In this water study lab students investigate how water samples from a variety of local lakes differ. Students will observe a variety of water samples macroscopically, microscopically, and chemically. Students will be taught how to identify various macroscopic and microscopic organisms found in wetlands. They will also be trained to do various types of chemical water tests. Then students will be instructed to compare and contrast two different bodies of water using one of the three areas or combinations of them. Students will create a complete lab report and share their findings with the class. This can be used to lead into discussions of water quality and the factors that affect it. Next students will be given maps of the area the sample came from and asked to determine how the surrounding land contributed to the lake's environment.
Students will use critical thinking, data analysis, questioning, writing, communicating skills.
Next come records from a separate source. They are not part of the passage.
Lemma resolve_top_k_Ok t : (∃ k, _resolve_top_k t = Ok k) ↔ match t with None | Some NoneV => True | Some (IntV k) => 1 ≤ k ≤ 100 | Some _ => False end.
Proof.
  destruct t as [[]|]; cbn [_resolve_top_k]; try (by split; [intros [? ?]|]); try (by split; [|eexists]). unfold raise_unless, MIN_TOP_K, MAX_TOP_K. split.
  - intros [k Hk]. ok_inv. btrue. lia.
  - intros Hk. exists z. by destruct (Z.leb_spec 1 z), (Z.leb_spec z 100); try lia.
Qed.

Lemma resolve_lanes_Ok lanes ls : _resolve_lanes lanes = Ok ls ↔
  ls = default LANE_ORDER lanes ∧ match lanes with None => True | Some ls => ls ≠ [] ∧ NoDup ls ∧ ∀ l, l ∈ ls → l ∈ LANE_ORDER end.
Proof.
  destruct lanes as [l|]; cbn [_resolve_lanes default]; [|naive_solver]. unfold raise_unless. split.
  - intros H. ok_inv. match goal with Hc : check_lanes _ _ = _ |- _ => apply check_lanes_Ok in Hc as [? Hin] end. btrue. split_and!; try done. intros x Hx. by destruct (Hin x Hx).
  - intros (-> & Hne & Hnd & Hin). rewrite (bool_decide_eq_false_2 _ Hne). cbn [negb ensure].
    assert (Hlen : (length l ≤ length LANE_ORDER)%nat) by (apply submseteq_length, NoDup_submseteq; done).
    apply Nat.leb_le in Hlen. rewrite Hlen. cbn [ensure].
    rewrite (proj2 (check_lanes_Ok [] l tt)) by (split; [done|]; intros x Hx; split; [by apply Hin|set_solver]). done.
Qed.

(** ** A check of one field *)

(** [m] succeeds exactly when [P] holds, and blames [field] otherwise *)
Definition checks {A} (field : string) (P : Prop) (m : planned A) : Prop :=
  match m with Ok _ => P | Err e => pe_field e = field ∧ ¬ P end.

Lemma checks_ensure (b : bool) code field message (P : Prop) : (b = true ↔ P) → checks field P (raise_unless b code field message).
Proof. intros H. unfold raise_unless. destruct b; cbn; naive_solver. Qed.

Lemma checks_weaken {A} field (P Q : Prop) (m : planned A) : (P ↔ Q) → checks field P m → checks field Q m.
Proof. intros H. destruct m; cbn; naive_solver. Qed.

Lemma checks_bind {A B} field (P Q : Prop) (m : planned A) (f : A → planned B) : checks field P m → (P → ∀ a, m = Ok a → checks field Q (f a)) → checks field (P ∧ Q) (m ≫= f).
Proof.
  destruct m as [a|e]; cbn; [|naive_solver]. intros HP Hf. specialize (Hf HP a eq_refl). destruct (f a); cbn in *; naive_solver.
Qed.

Lemma checks_each {A} field (P : A → Prop) (f : A → planned unit) l : (∀ a, checks field (P a) (f a)) → checks field (Forall P l) (for_each f l).
Proof.
  intros Hf. induction l as [|a l IH]; cbn [for_each]; [constructor|]. eapply checks_weaken; [symmetry; apply Forall_cons|]. apply checks_bind; [apply Hf|done].
Qed.

(** [m] checks its parts in their order, and returns an [R] *)
Definition staged {A} (parts : list (string * Prop)) (R : A → Prop) (m : planned A) : Prop :=
  match m with Ok a => Forall snd parts ∧ R a | Err e => first_fault parts (pe_field e) end.

Lemma staged_bind {A B} field (P : Prop) parts (R : B → Prop) (m : planned A) (f : A → planned B) :
  checks field P m → (∀ a, m = Ok a → staged parts R (f a)) → staged ((field, P) :: parts) R (m ≫= f).
Proof.
  destruct m as [a|e]; cbn; intros HP Hf; [specialize (Hf a eq_refl)|by destruct HP as [<- HP]; exists [], P, parts].
  destruct (f a) as [b|e]; cbn in *; [by destruct Hf; split; [constructor|]|].
  destruct Hf as (before & Q & after & -> & Hb & HQ). exists ((field, P) :: before), Q, after. split; [done|]. split; [by constructor|done].
Qed.

(** a field that two statements check *)
Lemma staged_bind_both {B} field (P Q : Prop) parts (R : B → Prop) (m n : planned unit) (rest : planned B) :
  checks field P m → checks field Q n → staged parts R rest → staged ((field, P ∧ Q) :: parts) R (m ≫= λ _, n ≫= λ _, rest).
Proof.
  intros Hm Hn Hr. assert ((m ≫= λ _, n ≫= λ _, rest) = (m ≫= λ _, n) ≫= λ _, rest) as -> by by destruct m.
  apply staged_bind; [by apply checks_bind|done].
Qed.

Lemma lanes_blamed seen lanes e : check_lanes seen lanes = Err e → pe_field e = "lanes"%string.
Proof.
  revert seen. induction lanes as [|lane lanes IH]; intros seen; cbn [check_lanes]; [done|]. unfold raise_unless.
  destruct (bool_decide (lane ∈ LANE_ORDER)); [|by intros [= <-]]. destruct (bool_decide (lane ∉ seen)); [|by intros [= <-]]. apply IH.
Qed.

Lemma resolve_lanes_checks lanes : checks "lanes" (match lanes with None => True | Some ls => ls ≠ [] ∧ NoDup ls ∧ ∀ l, l ∈ ls → l ∈ LANE_ORDER end) (_resolve_lanes lanes).
Proof.
  destruct (_resolve_lanes lanes) as [ls|e] eqn:H; cbn; [by apply resolve_lanes_Ok in H as [_ ?]|]. split.
  - destruct lanes as [l|]; [|done]. cbn [_resolve_lanes] in H. unfold raise_unless in H. destruct (negb _); [|by injection H as <-]. destruct (length l <=? _)%nat; [|by injection H as <-].
    cbn in H. destruct (check_lanes [] l) as [u|er] eqn:Hc; [done|]. injection H as <-. by eapply lanes_blamed.
  - intros Hok. by rewrite (proj2 (resolve_lanes_Ok lanes _) (conj eq_refl Hok)) in H.
Qed.

Lemma resolve_top_k_checks t : checks "top_k" (match t with None | Some NoneV => True | Some (IntV k) => 1 ≤ k ≤ 100 | Some _ => False end) (_resolve_top_k t).
Proof.
  destruct (_resolve_top_k t) as [k|e] eqn:H; cbn; [by apply resolve_top_k_Ok; exists k|]. split.
  - destruct t as [[]|]; cbn [_resolve_top_k] in H; try done; try (by injection H as <-). unfold raise_unless in H. by destruct (_ && _); [|injection H as <-].
  - intros [k Hk]%resolve_top_k_Ok. by rewrite Hk in H.
Qed.

Lemma listed_checks (f : string → bool) (P : string → Prop) c1 field m1 c2 m2 (o : option (list string)) : (∀ x, f x = true ↔ P x) →
  checks field ((length (default [] o) ≤ 20)%nat ∧ Forall P (default [] o))
    (match o with None => Ok tt | Some l => _ ← raise_unless (length l <=? MAX_FILTER_ITEMS)%nat c1 field m1; for_each (λ x, raise_unless (f x) c2 field (m2 x)) l end).
Proof.
  intros Hf. destruct o as [l|]; cbn [default]; [|cbn; split; [lia|constructor]].
  apply checks_bind; [apply checks_ensure, Nat.leb_le|]. intros _ _ _. apply checks_each. intros x. by apply checks_ensure.
Qed.

Lemma uuid_checks v field : checks field (reads_uuid v) (_require_uuid v field).
Proof. apply checks_ensure. by rewrite bool_decide_eq_true. Qed.

(** * The plan *)

(** what [plan_query] builds of a request it accepts *)
Definition planned_as (req : query_request) (iv cv : string) (ents : list string) (asof : string) (k : Z) : query_plan :=
  QueryPlan "query-plan/v1" (classify_intent (qr_question req)) ents asof cv iv (default LANE_ORDER (qr_lanes req)) (expand_variants (qr_question req))
    (PlanFilters (default [] (qr_forms req)) (default [] (qr_periods req))) (derive_budgets k).

Lemma plan_query_staged req iv cv ents asof :
  staged (parts req iv cv ents asof) (λ p, ∃ k, _resolve_top_k (qr_top_k req) = Ok k ∧ p = planned_as req iv cv ents asof k) (plan_query req iv cv ents asof).
Proof.
  unfold plan_query, parts. cbv zeta. apply staged_bind_both.
  { apply checks_ensure. by rewrite negb_true_iff, bool_decide_eq_false, strip_value. }
  { apply checks_ensure, Nat.leb_le. }
  apply staged_bind; [apply resolve_top_k_checks|]. intros k Hk. apply staged_bind; [apply resolve_lanes_checks|]. intros lanes [-> _]%resolve_lanes_Ok.
  unfold _resolve_filters.
  match goal with |- staged _ _ ((?m ≫= λ _, ?n ≫= λ _, Ok ?x) ≫= ?f) => assert (((m ≫= λ _, n ≫= λ _, Ok x) ≫= f) = (m ≫= λ _, n ≫= λ _, f x)) as -> by (destruct m; [by destruct n|done]) end.
  apply staged_bind; [apply listed_checks, form_ok_value|]. intros [] _. apply staged_bind; [apply listed_checks, period_ok_value|]. intros [] _.
  apply staged_bind_both.
  { apply checks_ensure. by rewrite negb_true_iff, bool_decide_eq_false. }
  { apply checks_each. intros e. apply uuid_checks. }
  apply staged_bind; [apply uuid_checks|]. intros [] _. apply staged_bind; [apply uuid_checks|]. intros [] _.
  apply staged_bind; [apply checks_ensure; by rewrite bool_decide_eq_true|]. intros [] _. split; [constructor|by exists k].
Qed.

Lemma planned_wf req iv cv ents asof p : plan_query req iv cv ents asof = Ok p → plan_wf p.
Proof.
  intros Hp. pose proof (plan_query_staged req iv cv ents asof) as H. rewrite Hp in H. destruct H as [Hparts (k & Hk & ->)]. unfold parts in Hparts. rewrite !Forall_cons in Hparts. cbn [snd] in Hparts.
  destruct Hparts as (_ & _ & Hls & Hf & Hpe & He & Hi & Hc & Ha & _). apply resolve_top_k_range in Hk. split; cbn [planned_as qp_schema_version qp_intent qp_entity_ids qp_effective_as_of qp_corpus_version_id qp_index_version_id qp_lanes qp_variants qp_filters qp_budgets pf_forms pf_periods lane_top_k fused_top_k context_items timeout_ms derive_budgets].
  - reflexivity.
  - apply first_intent_in.
  - exact He.
  - exact (conj Hc (conj Hi Ha)).
  - destruct (qr_lanes req); cbn [default]; unfold id; [naive_solver|]. split_and!; [apply (bool_decide_unpack _); vm_compute; exact I|done|done].
  - rewrite expand_variants_spec. unfold variants_spec, dict_fromkeys. cbn [dict_fromkeys_from]. rewrite decide_False by set_solver.
    split; [|rewrite length_take; unfold MAX_VARIANTS; cbn [length]; lia]. eapply sublist_NoDup; [|apply sublist_take].
    constructor; [rewrite elem_of_dict_fromkeys_from; set_solver|apply NoDup_dict_fromkeys_from].
  - naive_solver.
  - unfold MAX_CONTEXT_ITEMS, DEFAULT_TIMEOUT_MS. lia.
Qed.

(** C33: The planner accepts exactly the requests whose every part it can use, and names
    the first that it cannot.  The plan of an accepted request has the fields of
    [query-plan/v1] within its bounds and the planner's, pins what it was given,
    keeps the requested lanes, forms and periods, spends [top_k] in each lane and
    after fusion, and its variants are the question followed by the first distinct
    rewrites of the synonym table, at most four in all.  Ids and the as-of are what
    [uuid.UUID] and [datetime.fromisoformat] read, which is more than the formats
    the schema names. *)
Theorem plan_query_spec (req : query_request) (index_version_id corpus_version_id : string) (entity_ids : list string) (effective_as_of : string) :
  match plan_query req index_version_id corpus_version_id entity_ids effective_as_of with
  | Ok p =>
      Forall snd (parts req index_version_id corpus_version_id entity_ids effective_as_of) ∧ plan_wf p ∧ qp_entity_ids p = entity_ids ∧
      qp_index_version_id p = index_version_id ∧ qp_corpus_version_id p = corpus_version_id ∧ qp_effective_as_of p = effective_as_of ∧
      qp_lanes p = default LANE_ORDER (qr_lanes req) ∧ qp_filters p = PlanFilters (default [] (qr_forms req)) (default [] (qr_periods req)) ∧
      qp_variants p = variants_spec (qr_question req) ∧
      (∀ k, qr_top_k req = Some (IntV k) → lane_top_k (qp_budgets p) = k ∧ fused_top_k (qp_budgets p) = k)
  | Err e => first_fault (parts req index_version_id corpus_version_id entity_ids effective_as_of) (pe_field e)
  end.
Proof.
  pose proof (plan_query_staged req index_version_id corpus_version_id entity_ids effective_as_of) as H. destruct (plan_query _ _ _ _ _) as [p|e] eqn:Hp; [|exact H].
  pose proof (planned_wf _ _ _ _ _ _ Hp) as Hwf. destruct H as [Hparts (k & Hk & ->)]. cbn [planned_as qp_entity_ids qp_effective_as_of qp_corpus_version_id qp_index_version_id qp_lanes qp_variants qp_filters qp_budgets lane_top_k fused_top_k derive_budgets].
  split_and!; try reflexivity; [exact Hparts|exact Hwf|apply expand_variants_spec|]. intros k' Hq. rewrite Hq in Hk. cbn [_resolve_top_k] in Hk. unfold raise_unless in Hk. by ok_inv.
Qed.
They will also be using various laboratory apparatus including microscopes, magnifying glasses, and water testing kits. The concept they will learn is that there is interrelationship between biotic organisms and abiotic factors in their environment, and that both are affected by human actions.
Context for Use
This would be taught after a unit on erosion and deposition has been covered. Students will have already learned how to use the microscope. This would be primarily lab with some lecture. I estimate the activity to take about 5 to 7 ninety minute periods. I think this activity could be modified to various grade levels by giving more structure to the investigation.
Subject: Environmental Science:Water Quality and Quantity
Resource Type: Activities:Lab Activity
Grade Level: High School (9-12)
Description and Teaching Materials
There will be about 6 numbered water samples the teacher has obtained from various bodies of water in the local area. Students will be instructed to use two different samples to observe macroscopically and microscopically. They will be instructed to draw at least 6 different organisms they can see from the samples. Then they will be given keys and asked to identify them. Next the students will be taught how to follow the instructions in the Hach water testing kits and test the same two samples for pH, nitrates, and phosphates and then record their data. Students will share their findings by compiling the data on a giant grid on the board or on a smart board. The teacher will facilitate a discussion of the correlation between the organisms that have been identified and the chemical test results if any. Students will be asked to brainstorm and discuss where the chemicals that have been found originated. Then students will be told the original location of their sample. They will be instructed to go to the internet and find maps and infer why they obtained the results testing their sample. (Websites below) They will create a visual presentation and present an oral defense of their findings. Suggested web sites: http://cfpub.epa.gov/surf/state.cfm?statepostal=MN
http://water.umn.edu/cgi-bin/mapserv http://www.dnr.state.mn.us.lakefind/index.html This activity is a water study investigation of how biotic and abiotic factors are influenced by human activity. (Microsoft Word 28kB Jun3 11)
Teaching Notes and Tips
Collect the water samples ahead of time so you can insure they are collected in clean containers and refrigerated. Color keys would be useful in helping identify organisms. You might want to add a substance to slow down the organisms for observation. Before I would teach the concept, do a lab, give a test.
Now I will do the lab, teach, then assess. This lab activity is more guided and less structured than what I have done in the past.
you can create your own assessment easily or use mine
Earth Science: 9-12.111.A.1. and B.4. Life Science: 9-12.1V.C.4.